=== Section Start ===

(** C6: for every input byte length L (8L below 2^64) the bit length of
    the padded message is the smallest multiple of 512 that is at least
    8L + 65. *)
Theorem padded_length_smallest_multiple (msg : ustr) :
  byte_message msg ->
  Z.of_nat (8 * List.length msg) < 2 ^ 64 ->
  exists padded : string,
    pad_message (to_binary msg) = Some padded /\
    (512 | Z.of_nat (length padded)) /\
    8 * Z.of_nat (List.length msg) + 65 <= Z.of_nat (length padded) /\
    (forall m : Z,
       (512 | m) -> 8 * Z.of_nat (List.length msg) + 65 <= m ->
       Z.of_nat (length padded) <= m).
Proof.
  intros Hbytes Hlen.
  pose proof (length_to_binary_bytes msg Hbytes) as Hbin.
  destruct (padded_shape (to_binary msg) (bits_to_binary msg))
    as (k & p & Hp & _ & Hk & Hmod & _ & Hlenp & _).
  { now rewrite Hbin. }
  rewrite Hbin in Hmod, Hlenp.
  exists p. split; [assumption|]. split; [|split].
  - exists (Z.of_nat (length p / 512)). lia.
  - lia.
  - intros m [q Hq] Hm. lia.
Qed.

Lemma padded_length_smallest_multiple_witness :
  byte_message abc /\
  Z.of_nat (8 * List.length abc) < 2 ^ 64 /\
  exists padded : string,
    pad_message (to_binary abc) = Some padded /\
    (512 | Z.of_nat (length padded)) /\
    8 * Z.of_nat (List.length abc) + 65 <= Z.of_nat (length padded) /\
    (forall m : Z,
       (512 | m) -> 8 * Z.of_nat (List.length abc) + 65 <= m ->
       Z.of_nat (length padded) <= m).
Proof.
  assert (Hb : byte_message abc)
    by (repeat (apply Forall_cons; [vm_compute; discriminate|]); apply Forall_nil).
  assert (Hl : Z.of_nat (8 * List.length abc) < 2 ^ 64) by (vm_compute; reflexivity).
  split; [exact Hb|]. split; [exact Hl|].
  exact (padded_length_smallest_multiple abc Hb Hl).
Defined.

(** C7: for every block, every word of the 64-word schedule that
    [create_words] returns is a nonnegative integer below 2^32; the
    additions wrap and raise no error. *)
Theorem schedule_words_32bit (chunk : string) :
  block chunk ->
  exists W,
    create_words chunk = Some W /\
    List.length W = 64%nat /\
    Forall (fun w => 0 <= w < 2 ^ 32) W.
Proof.
  intros Hblock.
  destruct (create_words_spec chunk Hblock) as (W & HW & Hlen & H32 & _).
  exists W. split; [assumption|]. split; assumption.
Qed.

Lemma schedule_words_32bit_witness :
  block zero_block /\
  exists W,
    create_words zero_block = Some W /\
    List.length W = 64%nat /\
    Forall (fun w => 0 <= w < 2 ^ 32) W.
Proof.
  assert (Hb : block zero_block) by (split; vm_compute; reflexivity).
  split; [exact Hb | exact (schedule_words_32bit zero_block Hb)].
Defined.

(** C8: for every input (of fewer than 2^64 bits) the digest computation
    returns a string of exactly 64 characters, each a lowercase
    hexadecimal digit: the final 8-word hash state written word by word,
    eight hexadecimal digits per word, most significant first. *)
Theorem digest_is_64_lower_hex (message : ustr) :
  Z.of_nat (length (to_binary message)) < 2 ^ 64 ->
  exists (padded : string) (H : list Z) (digest : string),
    pad_message (to_binary message) = Some padded /\
    for_each process_chunk (create_chunks padded) H0 = Some H /\
    List.length H = 8%nat /\
    sha256_simple message = Some digest /\
    digest = join (map (be_digits 16 8) H) /\
    length digest = 64%nat /\
    all_chars is_lower_hex digest = true.
Proof.
  intros Hlen.
  destruct (sha256_simple_spec message Hlen) as (p & H & Hp & Hrun & [HlenH _] & Hd).
  exists p, H, (join (map (be_digits 16 8) H)).
  split; [assumption|]. split; [assumption|]. split; [assumption|].
  split; [assumption|]. split; [reflexivity|]. split.
  - rewrite (length_join _ 8), length_map, HlenH; [reflexivity|].
    apply Forall_map, Forall_forall. intros v _. apply length_be_digits.
  - apply all_chars_join, Forall_map, Forall_forall. intros v _.
    apply all_chars_be_digits; [lia | apply is_lower_hex_digit].
Qed.

Lemma digest_is_64_lower_hex_witness :
  Z.of_nat (length (to_binary abc)) < 2 ^ 64 /\
  exists (padded : string) (H : list Z) (digest : string),
    pad_message (to_binary abc) = Some padded /\
    for_each process_chunk (create_chunks padded) H0 = Some H /\
    List.length H = 8%nat /\
    sha256_simple abc = Some digest /\
    digest = join (map (be_digits 16 8) H) /\
    length digest = 64%nat /\
    all_chars is_lower_hex digest = true.
Proof.
  assert (Hl : Z.of_nat (length (to_binary abc)) < 2 ^ 64) by (vm_compute; reflexivity).
  split; [exact Hl | exact (digest_is_64_lower_hex abc Hl)].
Defined.

(** C9: for all e, f, g with 0 <= e, f, g < 2^32, the expression
    (e & f) ^ (~e & g) on unbounded signed integers, where ~e is negative,
    is nonnegative and below 2^32, and equals Ch(e, f, g) =
    (e AND f) XOR ((NOT e) AND g) with NOT the 32-bit complement. *)
Theorem ch_expr_is_Ch (e f g : Z) :
  0 <= e < 2 ^ 32 -> 0 <= f < 2 ^ 32 -> 0 <= g < 2 ^ 32 ->
  Z.lnot e < 0 /\
  0 <= ch_expr e f g < 2 ^ 32 /\
  ch_expr e f g = Ch e f g.
Proof.
  intros He Hf Hg. split; [unfold Z.lnot; lia|].
  rewrite (ch_expr_Ch e f g He Hg). split; [|reflexivity].
  apply (word32_Ch e f g He Hg).
Qed.

Lemma ch_expr_is_Ch_witness :
  0 <= 0x510e527f < 2 ^ 32 /\ 0 <= 0x9b05688c < 2 ^ 32 /\ 0 <= 0x1f83d9ab < 2 ^ 32 /\
  Z.lnot 0x510e527f < 0 /\
  0 <= ch_expr 0x510e527f 0x9b05688c 0x1f83d9ab < 2 ^ 32 /\
  ch_expr 0x510e527f 0x9b05688c 0x1f83d9ab = Ch 0x510e527f 0x9b05688c 0x1f83d9ab.
Proof.
  assert (He : 0 <= 0x510e527f < 2 ^ 32) by (split; [discriminate | reflexivity]).
  assert (Hf : 0 <= 0x9b05688c < 2 ^ 32) by (split; [discriminate | reflexivity]).
  assert (Hg : 0 <= 0x1f83d9ab < 2 ^ 32) by (split; [discriminate | reflexivity]).
  split; [exact He|]. split; [exact Hf|]. split; [exact Hg|].
  exact (ch_expr_is_Ch 0x510e527f 0x9b05688c 0x1f83d9ab He Hf Hg).
Defined.

(** C10: on a string whose characters all have a code point of at most
    255, [to_binary] writes exactly 8 bits per character, the code point
    most significant bit first, so the digest is that of the input as a
    sequence of L bytes; on some string with a character of code point
    256 or more, [to_binary] writes more than 8 bits for that character
    and what is hashed is the bit string of no L-byte message. *)
Theorem to_binary_bytes_only :
  (forall msg : ustr,
     byte_message msg ->
     to_binary msg = join (map (fun c => be_digits 2 8 (ord c)) msg) /\
     length (to_binary msg) = (8 * List.length msg)%nat) /\
  (exists (msg : ustr) (c : N),
     In c msg /\ (256 <= c)%N /\
     (8 < length (format_b 8 (ord c)))%nat /\
     (8 * List.length msg < length (to_binary msg))%nat /\
     (forall bytes : ustr,
        byte_message bytes -> List.length bytes = List.length msg ->
        to_binary bytes <> to_binary msg /\
        sha256_simple bytes <> sha256_simple msg)).
Proof.
  split.
  - intros msg Hbytes. split;
      [now apply to_binary_bytes | now apply length_to_binary_bytes].
  - exists wide, 256%N.
    split; [now left|]. split; [discriminate|].
    split; [vm_compute; lia|]. split; [vm_compute; lia|].
    intros bytes Hbytes Hlen. split.
    + intros Heq. apply (f_equal length) in Heq.
      rewrite length_to_binary_bytes, Hlen in Heq by assumption.
      vm_compute in Heq. discriminate Heq.
    + destruct bytes as [|b [|b' bytes]]; try discriminate Hlen.
      apply Forall_cons_iff in Hbytes. destruct Hbytes as [Hb _].
      assert (Hall : forallb (fun b => negb (digest_eqb (sha256_simple [b])
                                                        (sha256_simple wide)))
                             all_bytes = true) by (vm_compute; reflexivity).
      rewrite forallb_forall in Hall.
      assert (Hin : In b all_bytes).
      { unfold all_bytes. apply in_map_iff. exists (N.to_nat b).
        split; [apply N2Nat.id | apply in_seq; lia]. }
      specialize (Hall b Hin). intros Heq. rewrite Heq in Hall.
      destruct (sha256_simple wide) as [d|]; simpl in Hall.
      * now rewrite String.eqb_refl in Hall.
      * discriminate Hall.
Qed.

Lemma to_binary_bytes_only_witness :
  byte_message abc /\
  to_binary abc = join (map (fun c => be_digits 2 8 (ord c)) abc) /\
  length (to_binary abc) = (8 * List.length abc)%nat.
Proof.
  assert (Hb : byte_message abc)
    by (repeat (apply Forall_cons; [vm_compute; discriminate|]); apply Forall_nil).
  split; [exact Hb | exact (proj1 to_binary_bytes_only abc Hb)].
Defined.

End Claims.

(** ** Further properties of the program *)

(** *** Slices *)

Section Slices.

Lemma length_substring_min (s : string) :
  forall i n, length (substring i n s) = Nat.min n (length s - i).
Proof.
  induction s as [|c s IH]; intros i n.
  - destruct i, n; reflexivity.
  - destruct i as [|i].
    + destruct n as [|n]; [reflexivity|].
      cbn [substring length]. rewrite (IH 0%nat n). lia.
    + cbn [substring length]. rewrite (IH i n). lia.
Qed.

Lemma substring_none (s : string) : forall i, substring i 0 s = EmptyString.
Proof. induction s as [|c s IH]; intros [|i]; try reflexivity. apply IH. Qed.

Lemma substring_0_all (s : string) :
  forall n, (length s <= n)%nat -> substring 0 n s = s.
Proof.
  induction s as [|c s IH]; intros n Hn.
  - destruct n; reflexivity.
  - destruct n as [|n]; [simpl in Hn; lia|].
    cbn [substring]. f_equal. apply IH. simpl in Hn. lia.
Qed.

Lemma substring_app_l (s t : string) :
  forall i n, (i + n <= length s)%nat -> substring i n (s ++ t) = substring i n s.
Proof.
  induction s as [|c s IH]; intros i n Hle.
  - simpl in Hle. assert (i = 0%nat) as -> by lia. assert (n = 0%nat) as -> by lia.
    now destruct t.
  - destruct i as [|i].
    + destruct n as [|n]; [reflexivity|].
      cbn [append substring]. f_equal. apply (IH 0%nat n). simpl in Hle. lia.
    + cbn [append substring]. apply IH. simpl in Hle. lia.
Qed.

Lemma substring_app_r (s t : string) :
  forall i n, substring (length s + i) n (s ++ t) = substring i n t.
Proof. induction s as [|c s IH]; intros i n; [reflexivity | apply IH]. Qed.

Lemma substring_split (s : string) :
  forall i n m, substring i (n + m) s = substring i n s ++ substring (i + n) m s.
Proof.
  induction s as [|c s IH]; intros i n m.
  - destruct i, n, m; reflexivity.
  - destruct i as [|i].
    + destruct n as [|n]; [reflexivity|].
      cbn [Nat.add substring append]. f_equal. apply (IH 0%nat n m).
    + cbn [Nat.add substring]. apply IH.
Qed.

Lemma substring_substring (s : string) :
  forall j m i n, (i + n <= m)%nat ->
  substring i n (substring j m s) = substring (j + i) n s.
Proof.
  induction s as [|c s IH]; intros j m i n Hle.
  - destruct j, m, i, n; reflexivity.
  - destruct j as [|j].
    + destruct m as [|m].
      * assert (i = 0%nat) as -> by lia. assert (n = 0%nat) as -> by lia. reflexivity.
      * cbn [substring Nat.add]. destruct i as [|i].
        -- destruct n as [|n]; [reflexivity|].
           cbn [substring]. f_equal. apply (IH 0%nat m 0%nat n). lia.
        -- cbn [substring]. apply (IH 0%nat m i n). lia.
    + cbn [substring Nat.add]. now apply IH.
Qed.

Lemma join_app (l1 l2 : list string) : join (l1 ++ l2)%list = join l1 ++ join l2.
Proof.
  induction l1 as [|s l1 IH]; [reflexivity|].
  rewrite <- List.app_comm_cons, !join_cons, IH. now rewrite append_assoc.
Qed.

(** Equal strings with heads of equal length have equal heads and tails. *)
Lemma append_inj (a1 b1 a2 b2 : string) :
  length a1 = length a2 -> a1 ++ b1 = a2 ++ b2 -> a1 = a2 /\ b1 = b2.
Proof.
  revert a2. induction a1 as [|c a1 IH]; intros [|c2 a2] Hlen Heq;
    try discriminate Hlen.
  - now split.
  - cbn [append] in Heq. injection Heq as -> Heq.
    destruct (IH a2) as [-> ->]; [simpl in Hlen; lia | assumption | now split].
Qed.

End Slices.

(** *** STEP 3: the chunks *)

Section Chunks.

Lemma chunks_upto (s : string) (m : nat) : forall off : nat,
  join (map (fun k => substring (off + 512 * k) 512 s) (seq 0 m)) =
  substring off (512 * m) s.
Proof.
  induction m as [|m IH]; intros off.
  - now rewrite Nat.mul_0_r, substring_none.
  - rewrite seq_S, map_app, join_app, IH. cbn [map Nat.add].
    rewrite join_cons. unfold join at 1. cbn [concat]. rewrite append_empty_r.
    replace (512 * S m)%nat with (512 * m + 512)%nat by lia.
    now rewrite substring_split.
Qed.

Lemma create_chunks_eq (s : string) :
  create_chunks s =
  map (fun k => substring (512 * k) 512 s) (seq 0 ((length s + 511) / 512)).
Proof.
  unfold create_chunks, range0.
  replace (length s + 512 - 1)%nat with (length s + 511)%nat by lia.
  rewrite map_map. apply map_ext. intros k. unfold slice. f_equal; lia.
Qed.

(** X1: the chunks of any string, put back together in order, are that
    string: nothing is lost, repeated or reordered, also when the length
    is no multiple of 512. *)
Theorem create_chunks_join (s : string) : join (create_chunks s) = s.
Proof.
  rewrite create_chunks_eq.
  rewrite (map_ext _ (fun k => substring (0 + 512 * k) 512 s)) by reflexivity.
  rewrite chunks_upto. apply substring_0_all. lia.
Qed.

=== Section End ===

As listed above, the lines from the line with "End Claims." to the line with "- simpl in Hle." are to be echoed exactly, with both ends included and nothing added.

ANSWER SPACE
End Claims.

(** ** Further properties of the program *)

(** *** Slices *)

Section Slices.

Lemma length_substring_min (s : string) :
  forall i n, length (substring i n s) = Nat.min n (length s - i).
Proof.
  induction s as [|c s IH]; intros i n.
  - destruct i, n; reflexivity.
  - destruct i as [|i].
    + destruct n as [|n]; [reflexivity|].
      cbn [substring length]. rewrite (IH 0%nat n). lia.
    + cbn [substring length]. rewrite (IH i n). lia.
Qed.

Lemma substring_none (s : string) : forall i, substring i 0 s = EmptyString.
Proof. induction s as [|c s IH]; intros [|i]; try reflexivity. apply IH. Qed.

Lemma substring_0_all (s : string) :
  forall n, (length s <= n)%nat -> substring 0 n s = s.
Proof.
  induction s as [|c s IH]; intros n Hn.
  - destruct n; reflexivity.
  - destruct n as [|n]; [simpl in Hn; lia|].
    cbn [substring]. f_equal. apply IH. simpl in Hn. lia.
Qed.

Lemma substring_app_l (s t : string) :
  forall i n, (i + n <= length s)%nat -> substring i n (s ++ t) = substring i n s.
Proof.
  induction s as [|c s IH]; intros i n Hle.
  - simpl in Hle. assert (i = 0%nat) as -> by lia. assert (n = 0%nat) as -> by lia.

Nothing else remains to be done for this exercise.